Coronavirus Takes Deadly Toll On New York City’s Front-Line Workers
(NEW YORK CITY) - In a week where the number of confirmed COVID-19 cases in New York City multiplied to more than 27,000, two Transit Workers, a High School Principal and a Parking Meter Collections Assistant became the first City Employees confirmed to have died from the lung-afflicting virus.
Peter Petrassi, 49, a Subway Conductor who had been working in an operations office in Long Island City, and Oliver Cyrus, 61, a Bus Driver at the Manhattanville Depot in West Harlem, died on Thursday (March 26th).
Both had worked for the Metropolitan Transportation Authority (MTA) for 21 years.
Brooklyn Alternative High School Principal Dez-Ann Romain, 36, died on Monday, March 23rd.
“We have lost a second Union Brother to the Coronavirus,” TWU Local 100 President Tony Utano said in a message to Members after Cyrus’s death.
Local 100 Vice President Richard Davis described the Guyanese Immigrant as “a quiet, humble man.” “He was well liked by all his Co-Workers,” Davis said. “The Workers at Manhattanville are all very upset. There’s a somber mood at the depot.”
Romain, an Immigrant from Trinidad, had headed Brooklyn Democracy Academy in Brownsville, a transfer school for students who had had problems in traditional high schools.
“Words cannot express what the passing of Principal Dez-Ann Romain means to our city’s school leaders,” Council of School Supervisors and Administrators President Mark Cannizzaro said. “She represented the very best of our city and its public schools - an inspiring, compassionate professional who worked tirelessly to provide all children with opportunity. She saved lives.”

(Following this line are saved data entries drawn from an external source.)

(* ===== verification/Kbd.v ===== *)
(** * The keyboard (devices/kbd.c)

    The state of the shift keys, and the interrupt handler that turns scan
    codes into characters for the input buffer.  [Rebooting] is the call of
    [shutdown_reboot], which does not return. *)
From S2P Require Import Prelude Stdio Intq CharIO.
From stdpp Require Import strings.
Open Scope Z_scope.

Definition DATA_REG : Z := 0x60.
Inductive shift_var : Set := left_shift | right_shift | left_alt | right_alt | left_ctrl | right_ctrl.
#[global] Instance shift_var_eq_dec : EqDecision shift_var.
Proof. solve_decision. Defined.
Record kbd : Set := mk_kbd { down : shift_var → bool; caps_lock : bool; key_cnt : Z }.
Record keyboard : Set := mk_keyboard { keys : kbd; line : dev }.
Inductive handled : Set := Returned | Rebooting.

Definition islower (c : Z) : bool := (chr "a" <=? c) && (c <=? chr "z").
Definition isupper (c : Z) : bool := (chr "A" <=? c) && (c <=? chr "Z").
Definition tolower (c : Z) : Z := if isupper c then c - chr "A" + chr "a" else c.

Record keymap : Set := mk_keymap { first_scancode : Z; key_chars : list Z }.
Definition invariant_keymap : list keymap :=
  [ mk_keymap 0x01 [27]; mk_keymap 0x0e [8]; mk_keymap 0x0f (9 :: chars "QWERTYUIOP"); mk_keymap 0x1c [13];
    mk_keymap 0x1e (chars "ASDFGHJKL"); mk_keymap 0x2c (chars "ZXCVBNM"); mk_keymap 0x37 (chars "*");
    mk_keymap 0x39 (chars " "); mk_keymap 0x53 [127] ].
Definition unshifted_keymap : list keymap :=
  [ mk_keymap 0x02 (chars "1234567890-="); mk_keymap 0x1a (chars "[]"); mk_keymap 0x27 (chars ";'`");
    mk_keymap 0x2b (chars "\"); mk_keymap 0x33 (chars ",./") ].
Definition shifted_keymap : list keymap :=
  [ mk_keymap 0x02 (chars "!@#$%^&*()_+"); mk_keymap 0x1a (chars "{}"); mk_keymap 0x27 [chr ":"; 34; chr "~"];
    mk_keymap 0x2b (chars "|"); mk_keymap 0x33 (chars "<>?") ].

Fixpoint map_key (k : list keymap) (scancode : Z) : option Z :=
  match k with
  | [] => None
  | m :: k =>
      if (first_scancode m <=? scancode) && (scancode <? first_scancode m + Z.of_nat (length (key_chars m)))
      then key_chars m !! Z.to_nat (scancode - first_scancode m)
      else map_key k scancode
  end.

Definition shift_keys : list (Z * shift_var) :=
  [ (0x2a, left_shift); (0x36, right_shift); (0x38, left_alt); (0xe038, right_alt); (0x1d, left_ctrl); (0xe01d, right_ctrl) ].
Fixpoint find_shift (l : list (Z * shift_var)) (code : Z) : option shift_var :=
  match l with [] => None | (c, v) :: l => if c =? code then Some v else find_shift l code end.

(** The character of an ordinary key, [None] when it is not one. *)
Definition key_char (shift : bool) (code : Z) : option Z :=
  match map_key invariant_keymap code with
  | Some c => Some c
  | None => if shift then map_key shifted_keymap code else map_key unshifted_keymap code
  end.
(** Ctrl, Shift and Alt applied to it. *)
Definition modified (shift ctrl alt caps : bool) (c : Z) : Z :=
  let c := if ctrl && (0x40 <=? c) && (c <? 0x60) then c - 0x40
           else if bool_decide (shift = caps) then tolower c else c in
  u8 (if alt then c + 0x80 else c).

Definition on_line {A} (m : cmd dev A) : cmd keyboard A := λ s,
  match m (line s) with Ret (a, d) => Ret (a, mk_keyboard (keys s) d) | Err e => Err e end.
Definition upd_keys (f : kbd → kbd) : cmd keyboard unit := modify (λ s, mk_keyboard (f (keys s)) (line s)).
Definition set_down (v : shift_var) (b : bool) (k : kbd) : kbd :=
  mk_kbd (λ w, if bool_decide (w = v) then b else down k w) (caps_lock k) (key_cnt k).

Section ports.
Context (port : Z → nat → Z).

(** The scan code with its prefix. *)
Definition read_code : cmd keyboard Z :=
  code ← on_line (inb port DATA_REG);
  if code =? 0xe0 then c ← on_line (inb port DATA_REG); mret (Z.lor (Z.shiftl code 8) c) else mret code.

(** [append_key]: the key goes to the input buffer, or is lost when it is full. *)
Definition append_key (e : env) (c : Z) : cmd keyboard unit :=
  full ← on_line (input_full e);
  if full : bool then mret tt
  else upd_keys (λ k, mk_kbd (down k) (caps_lock k) (s64 (key_cnt k + 1)));; on_line (input_putc e c).

Definition keyboard_interrupt (e : env) : cmd keyboard handled :=
  k ← gets keys;
  let shift := down k left_shift || down k right_shift in
  let alt := down k left_alt || down k right_alt in
  let ctrl := down k left_ctrl || down k right_ctrl in
  code ← read_code;
  let release := negb (Z.land code 0x80 =? 0) in
  let code := Z.ldiff code 0x80 in
  if code =? 0x3a then
    (if release then mret tt else upd_keys (λ k, mk_kbd (down k) (negb (caps_lock k)) (key_cnt k)));; mret Returned
  else
    match key_char shift code with
    | Some c =>
        if release then mret Returned
        else if (c =? 127) && ctrl && alt then mret Rebooting
        else append_key e (modified shift ctrl alt (caps_lock k) c);; mret Returned
    | None =>
        match find_shift shift_keys code with
        | Some v => upd_keys (set_down v (negb release));; mret Returned
        | None => mret Returned
        end
    end.
End ports.

(** Every printable ASCII character can be typed, with Shift or without. *)
Definition typable (c : Z) : bool :=
  existsb (λ shift, existsb (λ code,
    match key_char shift code with
    | Some k => (modified shift false false false k =? c) && bool_decide (find_shift shift_keys code = None)
    | None => false
    end) (seqZ 1 0x58)) [false; true].
Lemma ascii_typable : forallb typable (seqZ 32 95) = true.
Proof. vm_compute. reflexivity. Qed.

On Friday (March 27th), the city Department of Transportation announced that Irene Weiss, a Community Assistant in the Parking Meter Collections Department, had died the day before at Jamaica Hospital Medical Center in Queens.

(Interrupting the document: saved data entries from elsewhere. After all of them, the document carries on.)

(** Signalling the condition nobody waits for. *)
Lemma signal_other c w q bl q' : queue_ok c w q bl → same_waiters q q' → wf q' →
  (∀ t, w = Some t → t ∉ bl) ∨ stuck c q' → woken (other c) (mk_qs q' bl) = mk_qs q' bl ∧ queue_ok c w q' bl.
Proof.
  intros (Hw & Ho & H) Hs Hw' Hq. pose proof (waiter_same c _ _ Hs) as E1. pose proof (waiter_same (other c) _ _ Hs) as E2.
  destruct Hs as (El & _). split; [unfold woken; simpl; by rewrite E2, Ho|].
  unfold queue_ok. rewrite El, E1, E2. split_and!; [done..|]. destruct w as [t|]; [|done].
  destruct H as (? & Hin & Hout). split_and!; [done| |done].
  intros Ht. destruct (Hin Ht). split; [done|]. destruct Hq as [Hq|Hq]; [by destruct (Hq t eq_refl)|done].
Qed.
(** Signalling the condition that a thread may wait for. *)
Lemma signal_waiter c w q bl q' : queue_ok c w q bl → same_waiters q q' → wf q' →
  ∃ q'', woken c (mk_qs q' bl) = mk_qs q'' (wake w bl) ∧ queue_ok c w q'' (wake w bl) ∧ contents q'' = contents q'.
Proof.
  intros (Hw & Ho & H) Hs Hw'. pose proof (waiter_same c _ _ Hs) as E1. pose proof (waiter_same (other c) _ _ Hs) as E2.
  destruct Hs as (El & _). unfold woken. simpl. rewrite E1. destruct w as [t|].
  - destruct H as (Hl & Hin & Hout). destruct (decide (t ∈ bl)) as [Ht|Ht].
    + destruct (Hin Ht) as [-> _]. eexists. split; [done|]. split; [|apply contents_set_waiter].
      refine (conj _ (conj _ (conj _ (conj _ _)))); [by apply wf_set_waiter|rewrite <- Ho, <- E2; by destruct c|rewrite <- Hl, <- El; by destruct c| |].
      * simpl. set_solver.
      * by destruct c.
    + rewrite (Hout Ht). exists q'. simpl. replace (bl ∖ {[t]}) with bl by set_solver.
      split_and!; [done| |done]. refine (conj _ (conj _ (conj _ (conj _ _)))); [done|congruence|congruence|done|intros _].
      rewrite E1. by apply Hout.
  - destruct H as [Hl Hn]. rewrite Hn. exists q'. split_and!; [done| |done]. refine (conj _ (conj _ (conj _ _))); [done|congruence|congruence|congruence].
Qed.

Section queue_rules.
Context (e : env) (He : intr_off e = true).

(** A byte is taken.  Only the queue to be sent has a thread waiting for room. *)
Lemma getc_ok w q bl b r : queue_ok NotFull w q bl → contents q = b :: r →
  ∃ q', getc_loop e (mk_qs q bl) = Ret (Done b, mk_qs q' (wake w bl)) ∧ queue_ok NotFull w q' (wake w bl) ∧ contents q' = r.
Proof using He.
  intros H Hc. destruct (getc_loop_some e (mk_qs q bl) b r) as [Hg Hr]; [done|apply H|by eapply queue_ok_blocked|done|].
  simpl in *. destruct (signal_waiter NotFull w q bl (taken q)) as (q' & Eq & Hok & Hc'); [done|done|apply wf_taken, H|].
  exists q'. rewrite Hg, Eq. split_and!; [done|done|congruence].
Qed.
Lemma getc_ok_reader w q bl b r : queue_ok NotEmpty w q bl → contents q = b :: r →
  ∃ q', getc_loop e (mk_qs q bl) = Ret (Done b, mk_qs q' bl) ∧ queue_ok NotEmpty w q' bl ∧ contents q' = r.
Proof using He.
  intros H Hc. destruct (getc_loop_some e (mk_qs q bl) b r) as [Hg Hr]; [done|apply H|by eapply queue_ok_blocked|done|].
  simpl in *. destruct (signal_other NotEmpty w q bl (taken q)) as [Eq Hok]; [done|done|apply wf_taken, H| |].
  { left. intros t -> Ht. destruct H as (_ & _ & _ & Hin & _). destruct (Hin Ht) as [_ Hs]. simpl in Hs. congruence. }
  exists (taken q). simpl in Eq. rewrite Hg, Eq. done.
Qed.
Lemma putc_ok w q bl b : queue_ok NotEmpty w q bl → Z.of_nat (length (contents q)) ≠ CAPACITY →
  ∃ q', putc_loop e b (mk_qs q bl) = Ret (Done tt, mk_qs q' (wake w bl)) ∧ queue_ok NotEmpty w q' (wake w bl) ∧
        contents q' = contents q ++ [b].
Proof using He.
  intros H Hc. pose proof (putc_loop_room e (mk_qs q bl) b He ltac:(apply H) ltac:(by eapply queue_ok_blocked) Hc) as Hg.
  simpl in *. destruct (signal_waiter NotEmpty w q bl (added b q)) as (q' & Eq & Hok & Hc'); [done|done|apply wf_added, H|].
  exists q'. rewrite Hg, Eq. split_and!; [done|done|]. rewrite Hc'. apply contents_added; [apply H|done].
Qed.
Lemma putc_ok_writer w q bl b : queue_ok NotFull w q bl → Z.of_nat (length (contents q)) ≠ CAPACITY →
  ∃ q', putc_loop e b (mk_qs q bl) = Ret (Done tt, mk_qs q' bl) ∧ queue_ok NotFull w q' bl ∧
        contents q' = contents q ++ [b].
Proof using He.
  intros H Hc. pose proof (putc_loop_room e (mk_qs q bl) b He ltac:(apply H) ltac:(by eapply queue_ok_blocked) Hc) as Hg.
  simpl in *. destruct (signal_other NotFull w q bl (added b q)) as [Eq Hok]; [done|done|apply wf_added, H| |].
  { left. intros t -> Ht. destruct H as (_ & _ & _ & Hin & _). destruct (Hin Ht) as [_ Hs]. simpl in Hs. congruence. }
  exists (added b q). simpl in Eq. rewrite Hg, Eq. split_and!; [done|done|]. apply contents_added; [apply H|done].
Qed.
(** Nothing can be done: the thread goes to sleep. *)
Lemma sleep_ok {A} c q bl : intr_context e = false → queue_ok c None q bl → stuck c q →
  ∃ q', wait_loop (A:=A) e c (mk_qs q bl) = Ret (Wait, mk_qs q' ({[ self e ]} ∪ bl)) ∧
        queue_ok c (Some (self e)) q' ({[ self e ]} ∪ bl) ∧ contents q' = contents q.
Proof using He.
  intros Hx (Hw & Ho & Hl & Hc) Hs.
  eexists. split; [exact (wait_loop_run e c (mk_qs q bl) He Hx Hw Hs Hl)|]. simpl.
  split; [|by rewrite contents_set_waiter]. split_and!.
  - by apply wf_set_waiter.
  - by destruct c.
  - by destruct c.
  - intros _. split; [by destruct c|]. by apply stuck_set_waiter.
  - set_solver.
Qed.
Lemma release_ok c q bl : queue_ok c (Some (self e)) q bl → self e ∉ bl →
  ∃ q', lock_release e (mk_qs q bl) = Ret (tt, mk_qs q' bl) ∧ queue_ok c None q' bl ∧ contents q' = contents q.
Proof using Type.
  intros (Hw & Ho & Hl & _ & Hout) Hb. eexists. split; [exact (lock_release_run e (mk_qs q bl) Hl)|].
  split; [|done]. split_and!; [done|by destruct c|done|]. specialize (Hout Hb). by destruct c.
Qed.
End queue_rules.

She had worked for the agency for 21 years.
“Ms. Weiss was a treasured employee and beloved colleague, known for her warmth, kindness and her true professionalism in helping to maintain the efficiency and integrity of the City’s meter collections operation,” the department wrote. “DOT joins all New Yorkers in wishing our sincerest condolences to the family of our colleague and friend, Irene Weiss, who served her City with such dedication.”

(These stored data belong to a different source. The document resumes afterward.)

(* ===== verification/BlockDev.v ===== *)
(** * The block devices of the machine (devices/block.c) and the partitions of
      a disk (devices/partition.c)

    Devices are never removed, so a device is named by its position in
    [all_blocks], the list in probe order (kernel lists are sequences,
    KListSpec.v).  The driver of a device is a disk, whose sectors are in
    [disks], or a partition of another device: that is the pair of
    [block_operations] and [aux].  [printed] are the messages, one constructor
    per call of [printf].  [fails n] says that the allocation number [n] finds
    no memory.  Cache.v has the same checks for the one device behind the
    file system. *)
From S2P Require Import Prelude Stdio StdioSpec Cache FsState.
From stdpp Require Import strings.
Open Scope Z_scope.

Inductive driver : Set := Disk (number : nat) | Partition (block : nat) (start : Z).
Record blockdev : Set := mk_bd {
  name : list Z; btype : block_type; nsectors : Z; ops : driver; read_cnt : Z; write_cnt : Z }.
Inductive message : Set :=
  | Registered (name : list Z) (size : Z) (extra_info : option (list Z))
  | NoPartitions (name : list Z)
  | TablePastEnd (name : list Z) (sector : Z)
  | BadSignature (name : list Z)
  | BadExtended (name : list Z) (sector : Z)
  | ExtendedIn (name : list Z) (sector : Z)
  | StartsPastEnd (name : list Z) (part_nr start : Z)
  | EndPastEnd (name : list Z) (part_nr finish size : Z)
  | Using (type_name : string) (name : list Z)
  | Statistics (name : list Z) (type_name : string) (reads writes : Z).
Record devices : Set := mk_devices {
  all_blocks : list blockdev; block_by_role : list (option nat); disks : gmap nat (gmap Z (list Z));
  mallocs : nat; printed : list message }.

Definition set_blocks f (s : devices) := mk_devices (f (all_blocks s)) (block_by_role s) (disks s) (mallocs s) (printed s).
Definition set_roles f (s : devices) := mk_devices (all_blocks s) (f (block_by_role s)) (disks s) (mallocs s) (printed s).
Definition set_disks f (s : devices) := mk_devices (all_blocks s) (block_by_role s) (f (disks s)) (mallocs s) (printed s).
Definition count_malloc (s : devices) := mk_devices (all_blocks s) (block_by_role s) (disks s) (S (mallocs s)) (printed s).
Definition say (m : message) : cmd devices unit :=
  modify (λ s, mk_devices (all_blocks s) (block_by_role s) (disks s) (mallocs s) (printed s ++ [m])).

(** ** block.c *)
Definition BLOCK_ROLE_CNT : nat := 4.
(** The value of a constant of [enum block_type]. *)
Definition type_index (t : block_type) : nat :=
  match t with BLOCK_KERNEL => 0 | BLOCK_FILESYS => 1 | BLOCK_SCRATCH => 2 | BLOCK_SWAP => 3 | BLOCK_RAW => 4 | BLOCK_FOREIGN => 5 end.
Definition block_type_name (t : block_type) : string :=
  match t with
  | BLOCK_KERNEL => "kernel" | BLOCK_FILESYS => "filesys" | BLOCK_SCRATCH => "scratch"
  | BLOCK_SWAP => "swap" | BLOCK_RAW => "raw" | BLOCK_FOREIGN => "foreign"
  end.
Definition get_dev (b : nat) : cmd devices blockdev := λ s,
  match all_blocks s !! b with Some d => Ret (d, s) | None => Err BadPtr end.

Definition block_get_role (role : block_type) : cmd devices (option nat) :=
  ASSERT (type_index role <? BLOCK_ROLE_CNT)%nat;; gets (λ s, default None (block_by_role s !! type_index role)).
Definition block_set_role (role : block_type) (b : option nat) : cmd devices unit :=
  ASSERT (type_index role <? BLOCK_ROLE_CNT)%nat;; modify (set_roles (<[type_index role := b]>)).
(** The device of a list element, or a null pointer at the end of the list. *)
Definition list_elem_to_block (e : nat) (s : devices) : option nat :=
  if (e <? length (all_blocks s))%nat then Some e else None.
Definition block_first (s : devices) : option nat := list_elem_to_block 0 s.
Definition block_next (b : nat) (s : devices) : option nat := list_elem_to_block (S b) s.
Fixpoint name_loop (l : list blockdev) (e : nat) (nm : list Z) : option nat :=
  match l with [] => None | d :: l => if bool_decide (nm = name d) then Some e else name_loop l (S e) nm end.
Definition block_get_by_name (nm : list Z) (s : devices) : option nat := name_loop (all_blocks s) 0 nm.
Definition block_size (b : nat) : cmd devices Z := d ← get_dev b; mret (nsectors d).
Definition block_name (b : nat) : cmd devices (list Z) := d ← get_dev b; mret (name d).
Definition block_type (b : nat) : cmd devices Cache.block_type := d ← get_dev b; mret (btype d).

Definition check_sector (b : nat) (sector : Z) : cmd devices unit :=
  d ← get_dev b; if nsectors d <=? sector then throw KernelPanic else mret tt.
Definition disk_read (number : nat) (sector : Z) : cmd devices (list Z) :=
  gets (λ s, default zero_sector (default ∅ (disks s !! number) !! sector)).
Definition disk_write (number : nat) (sector : Z) (buffer : list Z) : cmd devices unit :=
  modify (set_disks (λ m, <[number := <[sector := buffer]> (default ∅ (m !! number))]> m)).
Definition count_read (d : blockdev) := mk_bd (name d) (btype d) (nsectors d) (ops d) (u64 (read_cnt d + 1)) (write_cnt d).
Definition count_write (d : blockdev) := mk_bd (name d) (btype d) (nsectors d) (ops d) (read_cnt d) (u64 (write_cnt d + 1)).

(** [block->ops->read] of a partition is [partition_read], which calls
    [block_read] again; the fuel is the number of partitions inside each
    other. *)
Fixpoint block_read (fuel b : nat) (sector : Z) : cmd devices (list Z) :=
  match fuel with
  | O => throw NoFuel
  | S fuel =>
      check_sector b sector;;
      d ← get_dev b;
      buffer ← match ops d with
               | Disk number => disk_read number sector
               | Partition p_block p_start => block_read fuel p_block (u32 (p_start + sector))
               end;
      modify (set_blocks (alter count_read b));;
      mret buffer
  end.
Fixpoint block_write (fuel b : nat) (sector : Z) (buffer : list Z) : cmd devices unit :=
  match fuel with
  | O => throw NoFuel
  | S fuel =>
      check_sector b sector;;
      d ← get_dev b;
      ASSERT (negb (bool_decide (btype d = BLOCK_FOREIGN)));;
      match ops d with
      | Disk number => disk_write number sector buffer
      | Partition p_block p_start => block_write fuel p_block (u32 (p_start + sector)) buffer
      end;;
      modify (set_blocks (alter count_write b))
  end.

Fixpoint stats_loop (roles : list (option nat)) : cmd devices unit :=
  match roles with
  | [] => mret tt
  | Some b :: roles => d ← get_dev b; say (Statistics (name d) (block_type_name (btype d)) (read_cnt d) (write_cnt d));; stats_loop roles
  | None :: roles => stats_loop roles
  end.
Definition block_print_stats : cmd devices unit := roles ← gets block_by_role; stats_loop roles.

Section alloc.
Context (fails : nat → bool).

(** [malloc], and the panic when it returns a null pointer. *)
Definition must_malloc : cmd devices unit :=
  n ← gets mallocs; if fails n then throw KernelPanic else modify count_malloc.

Definition block_register (nm : list Z) (ty : Cache.block_type) (extra_info : option (list Z)) (size : Z) (dr : driver) : cmd devices nat :=
  must_malloc;;
  b ← gets (λ s, length (all_blocks s));
  modify (set_blocks (λ l, l ++ [mk_bd (take 15 nm) ty size dr 0 0]));;
  say (Registered (take 15 nm) size extra_info);;
  mret b.
End alloc.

Their deaths came in a week where the number of reported coronavirus cases in the city more than tripled, from 8,115 on Saturday, March 21st to 27,573 as of 8:30 a.m. on Friday, March 27th, according to city Department of Health figures.
Slightly more than half of them were under the age of 50, and 56% were men.
Almost 10,000 new cases had been reported in the previous three days, although their number declined from a peak of 4,414 on Mar. 24-25 to 2,461 on Mar. 26-27.
There were 366 confirmed deaths as of March 27th, three-fourths people 65 or older, 59% male, and 16 among adults under 45.
As of 5 p.m. on March 26th, 4,720 people had been hospitalized in the city.